Je passe ma première nuit en Bosnie-Herzégovine dans cette cabane bienvenue. J'y entends la pluie et la grêle qui se fracassent sur le toit, ainsi que l'orage retentissant qui frappe dans un rayon de 300m. En colocation avec une communauté de souris qui habitent les lieux et dont je suis l'invité, je suis dans un concort infiniment satisfaisant en comparaison à l'idée de dormir dehors. Il y a une chose que je n'entends pas pendant la nuit, une chose inattendue qui sait habilement s'installer dans un silence et une discrétion surprenantes pendant mon sommeil. Le matin en me réveillant, j'ouvre la porte de la cabane les yeux encore à moitié clos, et lâche en grand "Mais non !" spontané en découvrant l'épaisse couche de neige qui a recouvert le paysage pendant que je dormais. Ça alors, la météo ne l'avait pas prédit. Par cette météo et en ces lieux, j'avais inconsciemment écarté la possibilité de rencontrer des confrères humains, et suis alors surpris de voir tout à coup un groupe de jeunes croates débarquer dans la cabane au milieu de leur randonnée journalière. Nous passons un très bon moment, ça fait plaisir de rencontrer des jeunes de mon âge et de pouvoir échanger aisément en anglais, de parler du pays, de nous, de tout, de rien. Ils m'offrent un bon repas chaud et quelques victuailles qui me permettront de partir en milieu de journée et de tenir une journée de plus jusqu'au prochain ravitaillement.

Après ce moment joyeux et chaleureux, je m'élance sous la neige qui a entrepris d'épaissir la couche tombée pendant la nuit. Après une montée en forêt, je marche sur une crête entre 1500m et 1800m quasi-concomitante avec la frontière croato-bosnienne, qui marque également l'extrémité Est des montagnes Dinara.
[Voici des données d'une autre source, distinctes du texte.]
(** The index of a block number in the log header, [n] if it is new. *)
Fixpoint absorb (k : nat) (i : Z) (blk : list Z) (bn : Z) : Z :=
  match k with
  | O => i
  | S k' => if u32 (blk !!! Z.to_nat i) =? bn then i else absorb k' (i + 1) blk bn
  end.

Definition log_write (b : Z) : M lst unit :=
  l <- gets lg ;;
  if (lh_n l >=? LOGSIZE) || (lh_n l >=? size l - 1) then panic "too big a transaction"
  else if outstanding l <? 1 then panic "log_write outside of trans"
  else
    v <- onb (get_buf b) ;;
    let i := absorb (Z.to_nat (lh_n l)) 0 (lh_block l) (blockno v) in
    blk <- from_option "log.lh.block" (aset (lh_block l) i (i32 (blockno v))) ;;
    log_modify (set_lh (lh_n l) blk) ;;;
    when (i =? lh_n l)
      (onb (bpin b) ;;;
       log_modify (fun l => set_lh (lh_n l + 1) (lh_block l) l)).

(** ** Sequences of disk writes *)

Definition apply_writes (d : Z -> block) (W : list (Z * block)) : Z -> block :=
  foldl (fun d w => fset d w.1 w.2) d W.

Lemma apply_app d W1 W2 : apply_writes d (W1 ++ W2) = apply_writes (apply_writes d W1) W2.
Proof. apply foldl_app. Qed.

Lemma apply_snoc d W bn b : apply_writes d (W ++ [(bn, b)]) = fset (apply_writes d W) bn b.
Proof. apply apply_app. Qed.

Lemma apply_notin d W x : x ∉ W.*1 -> apply_writes d W x = d x.
Proof.
  induction W as [|[bn b] W IH] using rev_ind; [done|]. intros Hx.
  rewrite fmap_app, elem_of_app in Hx. rewrite apply_snoc, fset_ne; [apply IH; tauto|]. intros ->. set_solver.
Qed.

Lemma apply_in d W x b : x ∈ W.*1 -> (forall b', (x, b') ∈ W -> b' = b) -> apply_writes d W x = b.
Proof.
  induction W as [|[bn b0] W IH] using rev_ind; [by intros ?%not_elem_of_nil|]. intros Hx Hb.
  rewrite apply_snoc. destruct (decide (x = bn)) as [->|Hne].
  - rewrite fset_eq. apply Hb. set_solver.
  - rewrite fset_ne by done. apply IH; [set_solver|]. intros b' H. apply Hb. set_solver.
Qed.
La neige devient alors plus épaisse, les nuages recouvrent entièrement le  lieux balayé par le vent qui déplace la neige d'un versant vers la crête, épaississant davantage la neige sur cette ligne d'altitude, tel un enfant qui voudrait construire le plus gros château de sable jusqu'aux limites de la physique ou de ses forces. Quitte à marcher avec une visibilité de 10m, je décide de ne pas marcher sur la crête elle-même mais une centaine de mètres en-dessous pour moins subir le vent. Satisfait au début lorsque le terrain est suffisamment plat et enneigé pour être pratiquable chemin ou pas, cela s'avère ensuite une fausse bonne idée lorsque je me retrouve à marcher dans des buissons qui m'arrivent jusqu'au torse, et me résigne à remonter péniblement sur la crête pour retrouver le chemin que j'avais délaissé. Bien que j'évolue à travers les nuages et qu'il soit objevtivement dommage de ne pas bénéficier de la vue de part et d'autre de la crête, je ne suis pas frustré car d'une part c'est ainsi, et d'autre part il est aussi agréable et stimulant de marcher avec suffisament d'aisance dans ces conditions, de me sentir bien en ces lieux et cette météo impressionantes avec mon corps, mon équipement léger et mon savoir-faire. Il s'agit même d'un très bon moment, enivrant et important. Je suis absolument seul. Je ne croise que des traces d'animaux sauvages, notamment de nombreuses empruntes de loups dans la neige. Ils sont bien là, autour de moi. Ils me sentent et me voient, mais pas moi. Nous marchons dans le même endroit à quelques heures d'intervalle, mais à moins d'y consacrer la compétence et la patience, la probabilité de les apercevoir est infime. Je me contente de voir leurs traces et de savoir qu'ils sont là. Autant les accidents avec les ours sont exceptionnels, ceux avec les loups sont inexistants. Pourtant le mythe sur le danger et la peur du loup sont irrationnellement persistants. Pour autant le rapport entre ours, loups, et troupeaux en estive, c'est une autre histoire.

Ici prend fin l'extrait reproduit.